HONG KONG/LONDON: Standard Chartered Plc resumed its dividend payout after unveiling a six-fold jump in annual pretax profit, indicating the bank was making progress in its return to revenue growth following a painful two-year restructuring.
Pretax profit at the emerging markets-focused lender jumped to $2.41 billion in its latest financial year, up from $409 million in 2016, but below the $2.7 billion average of 10 analysts’ estimates, according to Thomson Reuters data.
Operating income, closely watched by investors who want StanChart to deliver profit from core business growth rather than lower provisions for bad loans, was up nearly 3 percent to $14.43 billion, according to the bank’s statement on Tuesday.
The bank said its board recommended resuming a dividend on the back of the improving financial performance and strong capital. It proposed a full year dividend of 11 US cents per ordinary share.
StanChart’s Hong Kong shares rose more than 2 percent in afternoon trading following the results and the dividend announcement, erasing their losses earlier in the day.
After coming through the financial crisis relatively unscathed, StanChart ran into trouble when global commodity prices crashed and bad debts started to rise on its books following over-exuberant lending.
Investors have been hoping that it can return to revenue growth after the restructuring under chief executive Bill Winters who has cut more than 15,000 jobs and axed business lines such as Asian equities.
The bank, which makes the bulk of its revenue in Asia, skipped paying dividends for 2016 and for the latter half of 2015, citing an ongoing restructuring and regulatory uncertainty.
“The Board understands the importance of the ordinary dividend to shareholders and intends to increase the full year dividend per share over time,” StanChart’s Chairman Jose Vinals said in the bank’s earnings statement on Tuesday.

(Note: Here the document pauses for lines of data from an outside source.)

(** The slice of a whole array is the array. *)
Lemma getitem_window_full (a : ndarray) (d0 d1 d2 : nat) :
  shape a = (d0, d1, d2) -> well_shaped a = true ->
  getitem_window a 0 d0 0 d1 = a.
Proof.
  intros Hs Hw.
  pose proof (proj1 (well_shaped_spec _ d0 d1 d2 Hs) Hw) as [Hlen Hrows].
  destruct a as [sh dt]. cbn [shape data] in *. subst sh.
  unfold getitem_window. cbn [shape data]. f_equal; [repeat f_equal; lia|].
  rewrite <- Hlen, slice_all.
  rewrite <- (map_id dt) at 2. apply map_ext_Forall.
  eapply Forall_impl; [exact Hrows|]. intros row [Hl _]. cbv beta.
  rewrite <- Hl. apply slice_all.
Qed.

Lemma uniform_clip_arrays (a0 : ndarray) (s0 : nat * nat * nat) (clip : list frame) :
  Forall (fun f => same_class (NdArray a0) f = true /\ frame_well_shaped f = true
                   /\ frame_shape f = Some s0) clip ->
  Forall (fun f => exists a, f = NdArray a /\ well_shaped a = true /\ shape a = s0) clip.
Proof.
  intros Hall. eapply Forall_impl; [exact Hall|]. intros f (Hc & Hw & Hs).
  destruct f as [a|i|]; [|discriminate Hc|discriminate Hc].
  cbn in Hw, Hs. injection Hs as Hs. eauto.
Qed.

Lemma uniform_clip_images (i0 : image) (s0 : nat * nat * nat) (clip : list frame) :
  Forall (fun f => same_class (PILImage i0) f = true /\ frame_well_shaped f = true
                   /\ frame_shape f = Some s0) clip ->
  Forall (fun f => exists i, f = PILImage i /\ well_shaped (pixels i) = true
                             /\ shape (pixels i) = s0) clip.
Proof.
  intros Hall. eapply Forall_impl; [exact Hall|]. intros f (Hc & Hw & Hs).
  destruct f as [a|i|]; [discriminate Hc| |discriminate Hc].
  cbn in Hw, Hs. injection Hs as Hs. eauto.
Qed.


Section RandomCropMore.

Context {S : Type} `{RandomGen S}.
Lemma consumeDoubleQuotedOrNull_null_inv p t p' :
  consumeDoubleQuotedOrNull p = (Ok t, p') -> pgtype.Valid t = false ->
  0 <= pos p /\ take 4 (drop (Z.to_nat (pos p)) (str p)) = bytes "NULL".
Proof.
  destruct p as [s0 i nb]. cbn [str pos nextBackslash].
  unfold consumeDoubleQuotedOrNull. step.
  destruct (atEnd _); [done|].
  destruct (index s0 i) as [next| | |] eqn:Hnext; try done.
  destruct (Ascii.eqb_spec next "N"%char) as [->|_].
  - destruct (consumeExpected2 "N" "U" _) as [[[]| | |] p1] eqn:E1; try done.
    destruct (consumeExpected2 "L" "L" p1) as [[[]| | |] p2] eqn:E2; try done.
    intros _ _.
    apply consumeExpected2_inv in E1 as (H0 & H1 & ->).
    apply consumeExpected2_inv in E2 as (H2 & H3 & _).
    cbn [str pos nextBackslash] in H0, H1, H2, H3.
    apply index_inv in H0 as [Hpos H0]. apply index_inv in H1 as [_ H1].
    apply index_inv in H2 as [_ H2]. apply index_inv in H3 as [_ H3].
    split; [done|].
    replace (Z.to_nat (i + 1)) with (S (Z.to_nat i)) in H1 by lia.
    replace (Z.to_nat (i + 2)) with (S (S (Z.to_nat i))) in H2 by lia.
    replace (Z.to_nat (i + 2 + 1)) with (S (S (S (Z.to_nat i)))) in H3 by lia.
    rewrite (drop_S _ _ _ H0), (drop_S _ _ _ H1), (drop_S _ _ _ H2), (drop_S _ _ _ H3).
    reflexivity.
  - destruct (Ascii.eqb next dquote); cbn [negb]; [|done].
    destruct (consumeDoubleQuoted _) as [[s| | |] p1]; try done.
    intros [= <- _]. done.
Qed.

Lemma consumeDoubleQuotedOrNull_NULL pre rest nb :
  consumeDoubleQuotedOrNull (mk pre (bytes "NULL" ++ rest) nb)
  = (Ok {| pgtype.String := []; pgtype.Valid := false |}, mk (pre ++ bytes "NULL") rest nb).
Proof.
  change (bytes "NULL" ++ rest) with ("N"%char :: "U"%char :: "L"%char :: "L"%char :: rest).
  unfold consumeDoubleQuotedOrNull.
  unfold mbind at 1, parserM_bind at 1, getP at 1. cbv beta iota.
  rewrite atEnd_mk. set (R := mk (pre ++ bytes "NULL") rest nb).
  step. rewrite index_app. step.
  change (Ascii.eqb "N" "N") with true. cbv beta iota.
  match goal with |- context [consumeExpected2 _ _ ?p] =>
    change p with (mk pre ("N"%char :: "U"%char :: "L"%char :: "L"%char :: rest) nb)
  end.
  rewrite consumeExpected2_ok. rewrite consumeExpected2_ok.
  unfold R. by rewrite <- app_assoc.
Qed.

Lemma compatStore_ofValue v : compatStore (ofValue v) = v.
Proof. by destruct v. Qed.

Lemma parseHstore_text l :
  parseHstore (hstoreText l) = Ok (Some (storeAll (fun value => value) l ∅)).
Proof. apply parseWith_text. Qed.

Lemma parseHstoreCompat_text l :
  parseHstoreCompat (hstoreText l) = Ok (Some (storeAll compatStore l ∅)).
Proof. apply (parseWith_text compatStore). Qed.

Lemma len_bigKey : len bigKey = 2 ^ 31.
Proof. unfold len, bigKey. rewrite repeat_length. apply Z2Nat.id. lia. Qed.

Section Overflow.
Context {V : Type} (present : gostring -> V) (absent : V).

He said the higher dividend in future would depend on the bank’s earnings outlook, group and local regulatory capital requirements and opportunities to invest to grow the business.
StanChart’s core capital ratio, another closely watched measure of lenders’ financial strength, remained unchanged at 13.6 percent last year compared to 2016, but above the lender’s targeted range of 12 percent to 13 percent.
StanChart is looking to drive returns by boosting lending to key industrial sectors and top clients, in a move that could cut about a dozen investment banking jobs as it dials back in areas like private equity, sources told Reuters earlier this month.
Some of those jobs will likely be redeployed in other parts of the main corporate banking unit that it is trying to strengthen, given its aim to increase lending to top companies in its main markets of Asia, Africa and the Middle East.